Bellisimo Vineyard generated $123,375 of property rental revenue during the six months ended June 30, 2009, compared to $22,800 in the same period last year. Bellisimo's revenues to date have been generated from the rental of buildings on the property. In the future there should also be revenues from grape sales. The Company is currently under contract to sell its grapes to two wineries until 2011. The Company has been in negotiations with several wineries, including our current purchasers, to produce wine under the Company's label.


Item 2. Management's Discussion and Analysis of Financial Condition and Results of Operations (Continued)

Gross Profit

The Company's gross profit for the three months ending June 30, 2009 was $6,928,835 (or 23% of revenue) compared to $927,494 (or 28% of revenue) for the three months ending June 30, 2008. The gross profit for the six months ending June 30, 2009 was $15,314,629 (or 23% of revenue) compared to $1,803,894 (or 24% of revenue) for the six months ending June 30, 2008. The increases in gross profit were attributable to the acquisition of Dalian Huiming in the 2008.

Selling, General and Administrative Expense

Selling, general and administrative expense for the three and six months ending June 30, 2009 reflected decreases of $92,275 and $197,880, respectively from the comparable 2008 periods. These decreases are largely due to lower professional fees and expenses for corporate activities in 2009.

Interest Expense

Interest expenses were $398,283 and $565,574 for the three and six month periods ending June 30, 2009, and represented increases of $97,431 and $264,722 as compared to the corresponding 2008 periods. These increases mainly result from the additional bank debt incurred to support the increased working capital needs associated with the addition of Dalian Huiming's operations and revenue growth, particularly the increase in receivables.

Provision for Income Taxes

The Company is subject to the income tax laws of the People's Republic of China ("PRC"). The PRC's Enterprise Income Tax is now at a statutory rate of 25%. For the three and six month periods ending June 30, 2009, the Company accrued $1,652,726 and $3,724,242 in income taxes. The effective tax rates of 27% and 25.5% represented by these accruals are higher than the statutory rate as expenses incurred in the US, including those pertaining to the Bellisimo Vineyard, are not deductible for PRC tax purposes

Discontinued Operations

The following table summarizes the operating results of the discontinued
operations of ErMaPao for the three months and six months ended June 30, 2008
respectively:

                                                           Three Months       Six Months
                                                            ended June        ended June
                                                             30, 2008          30, 2008
Sales                                                      $     433,622     $   3,764,661
Cost of sales                                                   (263,679 )      (2,417,933 )
Gross profit                                                     169,943         1,346,728
Operating expenses                                              (103,656 )        (227,789 )
Income from Discontinued
operations before income tax                                      66,287         1,118,940
Income tax                                                       (15,636 )        (278,784 )

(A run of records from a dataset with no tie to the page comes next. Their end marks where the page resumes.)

(* ===== verification/_CoqProject ===== *)
-Q . S2P
Prelude.v
Sql.v
PyValue.v
Version.v
Lifecycle.v
Evidence.v
Task.v
Progress.v
Json.v
ContractProps.v
StoreState.v
StoreEvidence.v
Store.v
StoreInv.v
StoreEvolve.v
StoreSteps.v
StoreProps.v
StoreSpec.v
StoreSubmit.v
StoreReclaim.v
StoreQueue.v
Observer.v
Guardian.v
Adapter.v
Evaluation.v
RuntimeConfig.v
World.v
Submission.v
SubmissionProps.v
Runtime.v
RuntimeSteps.v
RuntimeProps.v
Worker.v
WorkerProps.v
Plan.v
PlanExecutor.v
PlanProps.v
PlanCreate.v
PlanService.v
PlanLive.v
Identity.v
IdentityProps.v
Provenance.v
ProvenanceProps.v
Registry.v
RegistryProps.v
Text.v
Router.v
Queries.v
KernelApi.v
Client.v
BundleProps.v
RouterProps.v
KernelApiProps.v
ClientProps.v
UploadProps.v
Migration.v
Host.v
AppBase.v
EvidenceConsole.v
RunConsole.v
DseLab.v
QueryAgent.v
AppProps.v
ConsoleProps.v
DseProps.v
PlanHttp.v
PlanHttpProps.v
Gateway.v
GatewayProps.v
Validate.v
ValidateProps.v
Regex.v
Cycles.v
Rules.v
Guardrails.v
GuardrailProps.v
Plugins.v
PluginProps.v
Assembly.v
(* ===== verification/Prelude.v ===== *)
(** * ChipEvolve: a verification development of the execution platform

    The repository is a platform that runs EDA tools ("plugins") as supervised
    attempts, keeps their evidence, and serves the result over HTTP.  This library
    translates its Python code into executable definitions and proves what the parts
    promise, alone and together.  Paths below are relative to src/.

    ** The program and the files that model it

    A client (core/client) talks HTTP to the gateway (gateway), whose kernel API
    authenticates the caller against the identity store (core/identity), resolves the
    plugin in the registry (core/registry) and submits a task (contracts) to the
    runtime (core/runtime).  The runtime keeps runs, attempts, leases and evidence in
    one SQLite database with an object store beside it; a worker claims waiting runs,
    stages their inputs, runs the plugin through the process adapter under a guardian,
    has protected results judged by the evaluator (core/evaluator) and settles the
    attempt.  The provenance index (core/provenance), the bundle export and the
    queries read what is stored.  The applications (apps) are clients: consoles, a
    sweep lab, a query agent, and the plan executor, which runs ordered lists of
    tasks.  The guardrails (guardrails) check the source tree itself.

    - Language and shared lemmas: [Prelude] (exceptions, the result and state monads,
      [follows]: every change of a computation stays in a preorder), [Sql] (tables as
      lists of rows, one function per kind of statement), [PyValue] (JSON documents,
      truth, equality, access), [Json] (json.dumps), [Text] (URL and base64 codecs,
      decimal numerals), [Regex] (the regular expressions of the guardrails).
    - contracts/: [Version] (version.py), [Lifecycle] (runtime.py), [Evidence]
      (input.py, resources.py, artifact.py), [Task] (task.py), [Progress]
      (progress.py); what they guarantee is in [ContractProps].
    - core/runtime, store.py: [StoreState] is the schema, a Record per table and the
      state [Store]; [Store] and [StoreEvidence] have one definition per operation of
      RuntimeStore; [StoreInv], [StoreEvolve], [StoreSteps] the invariant, the allowed
      changes and the histories; [StoreProps] (with concrete stores), [StoreSpec],
      [StoreSubmit], [StoreReclaim], [StoreQueue] the theorems.  [Migration] is the
      creation and the migration of the schema, statement by statement.
    - core/runtime, execution: [Observer] (observer.py), [Guardian] (guardian.py),
      [Host] (guardian.py and process_fence.py against the processes of the host),
      [Adapter] (adapter.py), [Evaluation] (contracts/evaluation.py and the
      evaluator's boundary.py), [World] (the host and the draws a worker makes),
      [RuntimeConfig], [Submission], [Runtime] (runtime.py), [Worker] (worker.py),
      with [SubmissionProps], [RuntimeSteps], [RuntimeProps], [WorkerProps].
    - core/runtime, reading: [Queries] (log_query.py, artifact_inventory.py,
      resource_query.py, worker_presence.py, bundle.py) and [BundleProps];
      core/provenance: [Provenance] (index.py) and [ProvenanceProps].
    - core/identity: [Identity] (auth.py), [IdentityProps]; core/registry: [Registry]
      (registry.py), [RegistryProps], [Validate] (validate.py), [ValidateProps].
    - gateway: [Router] (router.py), [KernelApi] (kernel_api.py), with [RouterProps]
      and [KernelApiProps]; [Gateway] (app.py) and [GatewayProps]; [Assembly]
      (bootstrap.py and the two main programs).  core/client: [Client] (client.py),
      and the two ends of the wire together in [ClientProps] and [UploadProps].
    - apps/plan_executor: [Plan] (PlanStore), [PlanExecutor], with [PlanProps],
      [PlanCreate], [PlanService], [PlanLive]; [PlanHttp] and [PlanHttpProps].
    - the other apps: [AppBase] (threads over one client), [EvidenceConsole],
      [RunConsole], [DseLab], [QueryAgent], with [AppProps], [ConsoleProps],
      [DseProps].
    - plugins and examples: [Plugins] (the three adapters) and [PluginProps].
    - guardrails: [Cycles] (the import cycle search), [Rules], [Guardrails] (the
      scans of rules.py) and [GuardrailProps].

    ** How state and effects are modelled

    An operation is a function of a state monad over [result], the values and the
    exceptions; a dataclass is a Record with the dynamic fields kept as JSON values.
    A database state is its tables; BEGIN IMMEDIATE to COMMIT is [transaction], which
    restores the tables when the body raises.  Where the code reads in one statement
    and writes in a later one, what other connections commit in between is an argument
    ([others]), and during an attempt the host may take store steps of its own at every
    wake-up of the guardian.  The guardian and the fence see the host through a history
    of what they did so far, so that anything may happen between two looks.  The kernel
    handles requests one at a time ([_handle]), each as one computation on its state;
    the applications' requests are programs whose single steps are interleaved.
    Components know each other through classes: [ManifestResolver] (registry),
    [AdapterLaws] and [ProtectedEvaluator] (adapter and evaluator), [Executor] (what a
    worker knows of the runtime), [PlanKernel] (what the plan executor knows of the
    kernel), [AppClient] (what an application knows of the client); the client knows
    the service as a function [wire], which [kernel_wire] implements with the router
    and the API.

    ** What the theorems show

    - The store: [store_invariant] and [store_history] for all reachable stores, the
      functional behaviour of admission, transitions, finishing, retries, idempotent
      submission, reclaiming (also under interference) and the claim queries; a
      migration that is killed can be taken up again ([migration_restartable]).
    - Execution: an attempt that was started is settled whatever happens
      ([execute_once_settles]), everything a worker does is a history of store
      operations ([execute_once_steps]), staged inputs are checked against the text
      measured at submission ([inputs_as_submitted]), the guardian's outcomes, deadline
      and process tree, what a fence and a termination signal and what they leave
      ([fence_guards], [tree_terminated]), what the adapter believes and which
      artifacts and verdicts are admissible; a worker's scan starves nobody and its
      pool is bounded.
    - Plans run in order, complete with a kernel that lets them, and are their
      callers' own over HTTP ([plans_private]).
    - Identity: its invariant, permanent ownership, the life of a session, bounded
      allowances.  Registry: what is resolved was reviewed, and the standalone
      validator decides as the platform does ([validator_speaks_for_platform]).
    - Reading: pages, lineage and graphs against reference definitions; a bundle is
      complete and verified.
    - HTTP: requests are dispatched to the most specific template; whatever arrives
      changes the two stores by their own operations only ([requests_by_operations]);
      callers are isolated, submissions and listings are their callers' own
      ([callers_isolated], [submission_owned], [listing_isolated]); applications never
      shadow the kernel ([kernel_not_shadowed]); what a start puts together is pinned
      ([kernel_assembled]).  From the client: paths reach the handlers meant, downloads
      end with the registered bytes, uploads in parts become the input they are parts
      of.
    - Applications: the query agent speaks with the token of the request it serves in
      every interleaving, the consoles do not ([agent_speaks_for_callers],
      [consoles_share_token]); sweeps are recorded and compared in full
      ([comparison_complete]).
    - The shipped adapters leave results the platform reads ([adapters_answer]); the
      guardrails are clean exactly when what they forbid is absent
      ([kernel_packages_acyclic] and the rest of [GuardrailProps]).
    Every theorem with hypotheses has a witness, evaluated on a concrete store, world,
    kernel, host or client.

    ** Fuel and bounds

    Loops whose end depends on the state take fuel, and a theorem says how much is
    enough: a worker's scan of the queue, twice the number of stages ([cycle_ends]),
    and twice the runs before the one it looks for ([scan_not_starved]); the process
    tree, one step for each process ([process_tree_complete]); counting runs, one page
    for every 500 ([runs_paged]); a download, its size over the part size
    ([artifact_downloaded], which also shows that with a file shorter than its record
    no fuel is enough); the cycle search, twice the number of packages ([cycle_found]);
    a walk of a syntax tree, its depth; the fence's wait, 26 turns of 20 ms for half a
    second ([fence_guards]); a termination, its grace period over its pause
    ([tree_terminated]).  Guardian loops run over the wake-ups they are given
    ([deadline_enforced]).  Integers are Python's, unbounded; floats are binary64.

    ** Parameters

    SHA-256, PBKDF2, json.loads, float.__repr__, the decoding of UTF-8, the ZIP
    format, the resolution of paths, glob, the directory listings of the registry,
    ast.parse, the commands an adapter runs, the statistics of floats, one HTTP fetch,
    and the operating system (processes, signals, /proc, clocks) are parameters.
    Generated ids, tokens, salts and times are drawn from the counter of [World] or
    are arguments.  Nothing is assumed of them except where a theorem says so: a
    theorem about a session or an upload bounds the readings of the clock its own
    requests make, and no others.

    ** Conventions

    Texts of messages are tags.  Times are microseconds.  Stored JSON keeps the order
    of its items, except in the plan store, which sorts its keys as the code does.
    Characters have 8 bits; in [Text], [Router], [KernelApi] and [Client] a string is
    its UTF-8 bytes.  Documents cross the wire as values, measured by their printed
    text.  [id_work] of the identity store counts derived iterations and is no column.

    ** Not modelled

    The command lines (argument parsing, printing, signal handlers), sockets and
    header lines, the scaffolding of new applications (tools/new_app.py), the smoke
    scripts and tests, the frontends, logging, the downstream line consumer of the
    observer, and the evidence record beside a verdict. *)

From stdpp Require Export base tactics list option strings relations.
From Stdlib Require Export ZArith Lia.
From stdpp Require Export sorting.
(* ===== verification/Json.v ===== *)
(** * json.dumps

    The text Python's [json.dumps] prints for a document, in the styles the code
    asks for, and the theorem that the compact text determines the document.  The
    digits of a float ([float.__repr__]) are the parameter [float_repr].  Characters
    are 8-bit: a character above 126 prints as its [\u00XX] escape. *)

From stdpp Require Import pretty.
From S2P Require Export PyValue.
Open Scope string_scope.
Open Scope list_scope.

(** The keyword arguments of one call. *)
Record style := Style {
  sort_keys : bool;
  indent : option nat;
  item_sep : string;
  key_sep : string;
  ensure_ascii : bool }.

(** [sort_keys=True, separators=(",", ":")] *)
Definition compact : style := Style true None "," ":" true.
(** [indent=2, sort_keys=True] *)
Definition indented : style := Style true (Some 2) "," ": " true.
(** [sort_keys=True] *)
Definition sorted_keys : style := Style true None ", " ": " true.
(** [indent=2, ensure_ascii=False] *)
Definition request_style : style := Style false (Some 2) "," ": " false.

(** ** Strings *)

Definition hex_digit (n : N) : ascii :=
  ascii_of_N (if (n <? 10)%N then 48 + n else 87 + n).
Definition unicode_escape (c : ascii) : string :=
  let n := N_of_ascii c in
  "\u00" +:+ String (hex_digit (n / 16)) (String (hex_digit (n mod 16)) EmptyString).

Definition esc_char (ascii_only : bool) (c : ascii) : string :=
  let n := N_of_ascii c in
  if (n =? 34)%N then String "\" (String c EmptyString)
  else if (n =? 92)%N then "\\"
  else if (n =? 8)%N then "\b"
  else if (n =? 9)%N then "\t"
  else if (n =? 10)%N then "\n"
  else if (n =? 12)%N then "\f"
  else if (n =? 13)%N then "\r"
  else if (n <? 32)%N || (ascii_only && (126 <? n)%N) then unicode_escape c
  else String c EmptyString.

Fixpoint escape (ascii_only : bool) (s : string) : string :=
  match s with
  | EmptyString => EmptyString
  | String c s' => esc_char ascii_only c +:+ escape ascii_only s'
  end.

Definition quote_char : ascii := "034".
Definition quote (ascii_only : bool) (s : string) : string :=
  String quote_char (escape ascii_only s +:+ String quote_char EmptyString).

(** ** Documents *)

Fixpoint str_join (sep : string) (l : list string) : string :=
  match l with
  | [] => EmptyString
  | [x] => x
  | x :: l' => x +:+ sep +:+ str_join sep l'
  end.

Fixpoint spaces (n : nat) : string :=
  match n with O => EmptyString | S n' => String " " (spaces n') end.

(** The line break before an item at [level]. *)
Definition newline (st : style) (level : nat) : string :=
  match indent st with
  | Some n => String "010" (spaces (n * level))
  | None => EmptyString
  end.

Definition key_le (x y : string * string) : Prop := String.le (fst x) (fst y).
#[export] Instance key_le_dec : RelDecision key_le.
Proof. intros x y. unfold key_le. apply _. Defined.

(** Opening and closing marks around items, [[]] and [{}] when there are none. *)
Definition bracketed (st : style) (level : nat) (l r : string) (items : list string) : string :=
  match items with
  | [] => l +:+ r
  | _ => l +:+ newline st (S level) +:+ str_join (item_sep st +:+ newline st (S level)) items
           +:+ newline st level +:+ r
  end.

Section dumps.
Context (float_repr : spec_float → string) (st : style).

Fixpoint dumps_at (level : nat) (v : json) : string :=
  match v with
  | JNull => "null"
  | JBool b => if b then "true" else "false"
  | JInt z => pretty z
  | JFloat f => float_repr f
  | JStr s => quote (ensure_ascii st) s
  | JList l => bracketed st level "[" "]" (map (dumps_at (S level)) l)
  | JObj d =>
      let items := map (λ kv, let '(k, w) := kv in (k, dumps_at (S level) w)) d in
      let items := if sort_keys st then merge_sort key_le items else items in
      bracketed st level "{" "}"
        (map (λ kv, let '(k, t) := kv in quote (ensure_ascii st) k +:+ key_sep st +:+ t) items)
  end.

Definition dumps (v : json) : string := dumps_at 0 v.
End dumps.

(** ** The compact text determines the document *)

(** The compact style before its keys are sorted. *)
Definition unsorted : style := Style false None "," ":" true.

Fixpoint no_floats (v : json) : bool :=
  match v with
  | JFloat _ => false
  | JList l => forallb no_floats l
  | JObj d => forallb (λ kv, let '(k, w) := kv in no_floats w) d
  | _ => true
  end.

Definition unescape (s : string) : option (ascii * string) :=
  let unhex d := (if (N_of_ascii d <? 58)%N then N_of_ascii d - 48 else N_of_ascii d - 87)%N in
  match s with
  | String "\" (String c s') =>
      match N_of_ascii c with
      | 98 => Some ("008"%char, s') | 116 => Some ("009"%char, s')
      | 110 => Some ("010"%char, s') | 102 => Some ("012"%char, s')
      | 114 => Some ("013"%char, s')
      | 117 => match s' with
               | String _ (String _ (String a (String b s''))) =>
                   Some (ascii_of_N (16 * unhex a + unhex b), s'')
               | _ => None
               end
      | _ => Some (c, s')
      end%N
  | String c s' => Some (c, s')
  | EmptyString => None
  end.

Lemma unescape_esc c s : unescape (esc_char true c +:+ s) = Some (c, s).
Proof. destruct c as [[] [] [] [] [] [] [] []]; reflexivity. Qed.

Lemma esc_char_not_quote c s r : esc_char true c +:+ s ≠ String quote_char r.
Proof. destruct c as [[] [] [] [] [] [] [] []]; discriminate. Qed.

Lemma quote_inj s s' r r' :
  quote true s +:+ r = quote true s' +:+ r' → s = s' ∧ r = r'.
Proof.
  unfold quote. rewrite !str_app_cons. intros [= H].
  rewrite !str_app_assoc, !str_app_cons, !str_app_nil in H. revert s' H.
  induction s as [|c s IH]; intros [|c' s'] H; cbn [escape] in H; rewrite ?str_app_nil, ?str_app_assoc, ?str_app_cons in H.
  - by injection H.
  - symmetry in H. by apply esc_char_not_quote in H.
  - by apply esc_char_not_quote in H.
  - apply (f_equal unescape) in H. rewrite !unescape_esc in H. injection H as <- H.
    destruct (IH s' H) as [<- <-]. done.
Qed.

(** What can follow a document: nothing, or one of the marks [,] []] [}]. *)
Definition delimited (r : string) : bool :=
  match r with EmptyString => true | String c _ => one_of ",]}" c end.
Definition numeric (c : ascii) : bool := is_digit c || bool_decide (c = "-"%char).

Lemma pretty_go_numeric n s : str_forall numeric s = true → str_forall numeric (pretty_N_go n s) = true.
Proof.
  revert s. induction (N.lt_wf_0 n) as [n _ IH]; intros s Hs.
  assert (n = 0 ∨ 0 < n)%N as [-> |?] by lia; [done|].
  rewrite pretty_N_go_step by done. apply IH; [by apply N.div_lt|].
  simpl. rewrite Hs, andb_true_r. unfold pretty_N_char. by repeat case_match.
Qed.

Lemma pretty_go_nonempty n s : s ≠ EmptyString → pretty_N_go n s ≠ EmptyString.
Proof.
  revert s. induction (N.lt_wf_0 n) as [n _ IH]; intros s Hs.
  assert (n = 0 ∨ 0 < n)%N as [-> |?] by lia; [done|].
  rewrite pretty_N_go_step by done. apply IH; [by apply N.div_lt|done].
Qed.

Lemma pretty_numeric (z : Z) : str_forall numeric (pretty z) = true ∧ pretty z ≠ EmptyString.
Proof.
  assert (∀ p : positive, str_forall numeric (pretty p) = true ∧ pretty p ≠ EmptyString) as Hp.
  { intros p. change (pretty p) with (pretty_N_go (Npos p) EmptyString). split.
    - by apply pretty_go_numeric.
    - rewrite pretty_N_go_step by done. by apply pretty_go_nonempty. }
  destruct z as [|p|p]; [done|apply Hp|]. change (pretty (Zneg p)) with ("-" +:+ pretty p).
  split; [|done]. rewrite str_forall_app. by rewrite (proj1 (Hp p)).
Qed.

(** A word over one alphabet, then something that does not start in it. *)
Lemma word_inj (p : ascii → bool) s s' r r' :
  str_forall p s = true → str_forall p s' = true →
  (∀ c t, r = String c t → p c = false) → (∀ c t, r' = String c t → p c = false) →
  s +:+ r = s' +:+ r' → s = s' ∧ r = r'.
Proof.
  revert s'. induction s as [|c s IH]; intros [|c' s'] Hs Hs' Hr Hr' H; rewrite ?str_app_nil, ?str_app_cons in H; simpl in Hs, Hs'; bool_simpl.
  - done.
  - subst r. specialize (Hr c' _ eq_refl). congruence.
  - subst r'. specialize (Hr' c _ eq_refl). congruence.
  - injection H as <- H. destruct (IH s') as [-> ->]; done.
Qed.

Lemma delimited_not_numeric r c t : delimited r = true → r = String c t → numeric c = false.
Proof.
  intros H ->. simpl in H. destruct c as [[] [] [] [] [] [] [] []]; try done; discriminate.
Qed.

Section injective.
Context (float_repr : spec_float → string).
Local Abbreviation text := (dumps_at float_repr unsorted).

(** One item of an object. *)
Definition item_text (level : nat) (kv : string * json) : string :=
  let '(k, w) := kv in quote true k +:+ ":" +:+ text level w.

Lemma str_join_cons x l :
  str_join "," (x :: l) = x +:+ match l with [] => EmptyString | _ => "," +:+ str_join "," l end.
Proof. destruct l; [|done]. induction x as [|c x IH]; [done|]. by rewrite str_app_cons, <-IH. Qed.

Lemma text_list level l :
  text level (JList l) = "[" +:+ str_join "," (map (text (S level)) l) +:+ "]".
Proof. by destruct l. Qed.
Lemma text_obj level d :
  text level (JObj d) = "{" +:+ str_join "," (map (item_text (S level)) d) +:+ "}".
Proof.
  cbn [dumps_at sort_keys unsorted ensure_ascii key_sep].
  rewrite List.map_map. replace (map _ d) with (map (item_text (S level)) d); [by destruct d|].
  apply List.map_ext. by intros [k w].
Qed.

(** A number starts with a digit or a minus sign. *)
Lemma numeric_head (z : Z) s : ∃ c t, pretty z +:+ s = String c t ∧ numeric c = true.
Proof.
  destruct (pretty_numeric z) as [Hn Hne]. destruct (pretty z) as [|c t]; [done|].
  simpl in Hn. bool_simpl. exists c, (t +:+ s). split; done.
Qed.

Lemma text_head v level s c t : no_floats v = true → one_of ",]}" c = true →
  text level v +:+ s ≠ String c t.
Proof.
  intros Hf Hc Heq. destruct v as [|[]|z|f|x|l|d]; try done.
  1-3: injection Heq as <- _; discriminate Hc.
  - destruct (numeric_head z s) as (c' & t' & Hz & Hn). cbn [dumps_at] in Heq.
    rewrite Hz in Heq. injection Heq as <- _.
    by rewrite (delimited_not_numeric (String c' t) c' t) in Hn.
  - injection Heq as <- _; discriminate Hc.
  - rewrite text_list in Heq. injection Heq as <- _; discriminate Hc.
  - rewrite text_obj in Heq. injection Heq as <- _; discriminate Hc.
Qed.

(** Items between commas, up to a closing mark, determine the list. *)
Lemma items_inj {A} (p : A → string) (Q : A → bool) close l : one_of "]}" close = true →
  (∀ x s t c, Q x = true → one_of ",]}" c = true → p x +:+ s ≠ String c t) →
  Forall (λ x, ∀ x' r r', Q x' = true → delimited r = true → delimited r' = true →
            p x +:+ r = p x' +:+ r' → x = x' ∧ r = r') l →
  ∀ l' r r', forallb Q l = true → forallb Q l' = true →
    str_join "," (map p l) +:+ String close r = str_join "," (map p l') +:+ String close r' →
    l = l' ∧ r = r'.
Proof.
  intros Hc Hhead Hl.
  assert (close ≠ ","%char ∧ one_of ",]}" close = true) as [Hne Hc'].
  { destruct close as [[] [] [] [] [] [] [] []]; done. }
  induction Hl as [|x l Hx Hl IH]; intros [|x' l'] r r' HQ HQ' H; simpl in HQ, HQ'; bool_simpl;
    cbn [map] in H; rewrite ?str_join_cons, ?str_app_assoc in H; cbn [str_join] in H; rewrite ?str_app_nil in H.
  - injection H as ->. done.
  - symmetry in H. by apply Hhead in H.
  - by apply Hhead in H.
  - apply Hx in H as [<- H]; [|done| |].
    + destruct l as [|y l], l' as [|y' l']; cbn [map] in H;
        rewrite ?str_app_nil, ?str_app_assoc, ?str_app_cons, ?str_app_nil in H.
      * injection H as ->. done.
      * by injection H as ? _.
      * by injection H as ? _.
      * injection H as H. destruct (IH (y' :: l') r r') as [-> ->]; done.
    + destruct l; [|done]. rewrite str_app_nil. done.
    + destruct l'; [|done]. rewrite str_app_nil. done.
Qed.

(** A number's text is not the text of anything else. *)
Lemma int_text_inj z level v r r' : no_floats v = true →
  delimited r = true → delimited r' = true →
  pretty z +:+ r = text level v +:+ r' → JInt z = v ∧ r = r'.
Proof.
  intros Hf Hr Hr' H. destruct v as [|b|z'|f|s|l|d]; [| | |done|..].
  3: { destruct (pretty_numeric z) as [Hn _], (pretty_numeric z') as [Hn' _].
       apply (word_inj numeric) in H as [H <-]; [|done|done|intros c t; by apply delimited_not_numeric..].
       split; [|done]. f_equal. by apply pretty_Z_inj. }
  all: exfalso; destruct (numeric_head z r) as (c & t & Hz & Hc); rewrite Hz in H;
    rewrite ?text_list, ?text_obj in H; try destruct b; injection H as -> _; discriminate Hc.
Qed.

Lemma text_inj v : no_floats v = true → ∀ level v' r r', no_floats v' = true →
  delimited r = true → delimited r' = true →
  text level v +:+ r = text level v' +:+ r' → v = v' ∧ r = r'.
Proof.
  induction v as [|b|z|f|s|l IH|d IH] using json_ind'; intros Hf level v' r r' Hf' Hr Hr' H;
    [| |by eapply int_text_inj|done|..];
    (destruct v' as [|b'|z'|f'|s'|l'|d'];
       [| |symmetry in H; apply int_text_inj in H as [? ?]; [discriminate|done..]|done|..]);
    rewrite ?text_list, ?text_obj in H; try destruct b; try destruct b'; try discriminate H.
  1-3: injection H as H; rewrite !str_app_nil in H; by subst.
  - apply quote_inj in H as [-> ->]. done.
  - injection H as H. rewrite !str_app_assoc in H.
    apply (items_inj _ no_floats "]") in H as [-> ->]; [done|done|intros; by apply text_head| |done|done].
    rewrite Forall_forall in IH |- *. intros x Hx x' s s' ???. apply IH; try done.
    simpl in Hf. rewrite forallb_elem in Hf. by apply Hf.
  - injection H as H. rewrite !str_app_assoc in H.
    apply (items_inj _ (λ kv, let '(k, w) := kv in no_floats w) "}") in H as [-> ->];
      [done|done| | |done|done].
    + intros [k w] s t c _ Hc Heq. injection Heq as <- _. discriminate Hc.
    + rewrite Forall_forall in IH |- *. intros [k w] Hx [k' w'] s s' ??? Heq.
      unfold item_text in Heq. rewrite !str_app_assoc in Heq.
      apply quote_inj in Heq as [-> Heq]. injection Heq as Heq.
      apply (IH _ Hx) in Heq as [Hw ->]; [simpl in Hw; by subst|..]; try done.
      simpl in Hf. rewrite forallb_forall in Hf. by apply (Hf (k', w)), list_elem_of_In.
Qed.

(** Equal texts, equal documents. *)
Lemma dumps_inj v v' : no_floats v = true → no_floats v' = true →
  dumps float_repr unsorted v = dumps float_repr unsorted v' → v = v'.
Proof.
  intros Hf Hf' H. apply (text_inj v Hf 0 v' EmptyString EmptyString); [done..|].
  unfold dumps in H. by rewrite H.
Qed.
End injective.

Net Income from Discontinued operations, net of tax        $      50,651     $     840,156


Item 2. Management's Discussion and Analysis of Financial Condition and Results of Operations (Continued)

Net Income (Loss)

Net income was $4,468,927 for the three months ending June 30, 2009, compared to net loss of $121,192 for the three months ending June 30, 2008. Net income was $6,418,753 for the six months ending June 30, 2009, compared to net income of $1,712,826 for the comparable 2008 period. These increases in net income were due to the acquisition of Dalian Huiming. As the Company owns only 60% of Dalian Huiming, 40% of total net income from Dalian Huiming was recorded as income attributed to noncontrolling interest.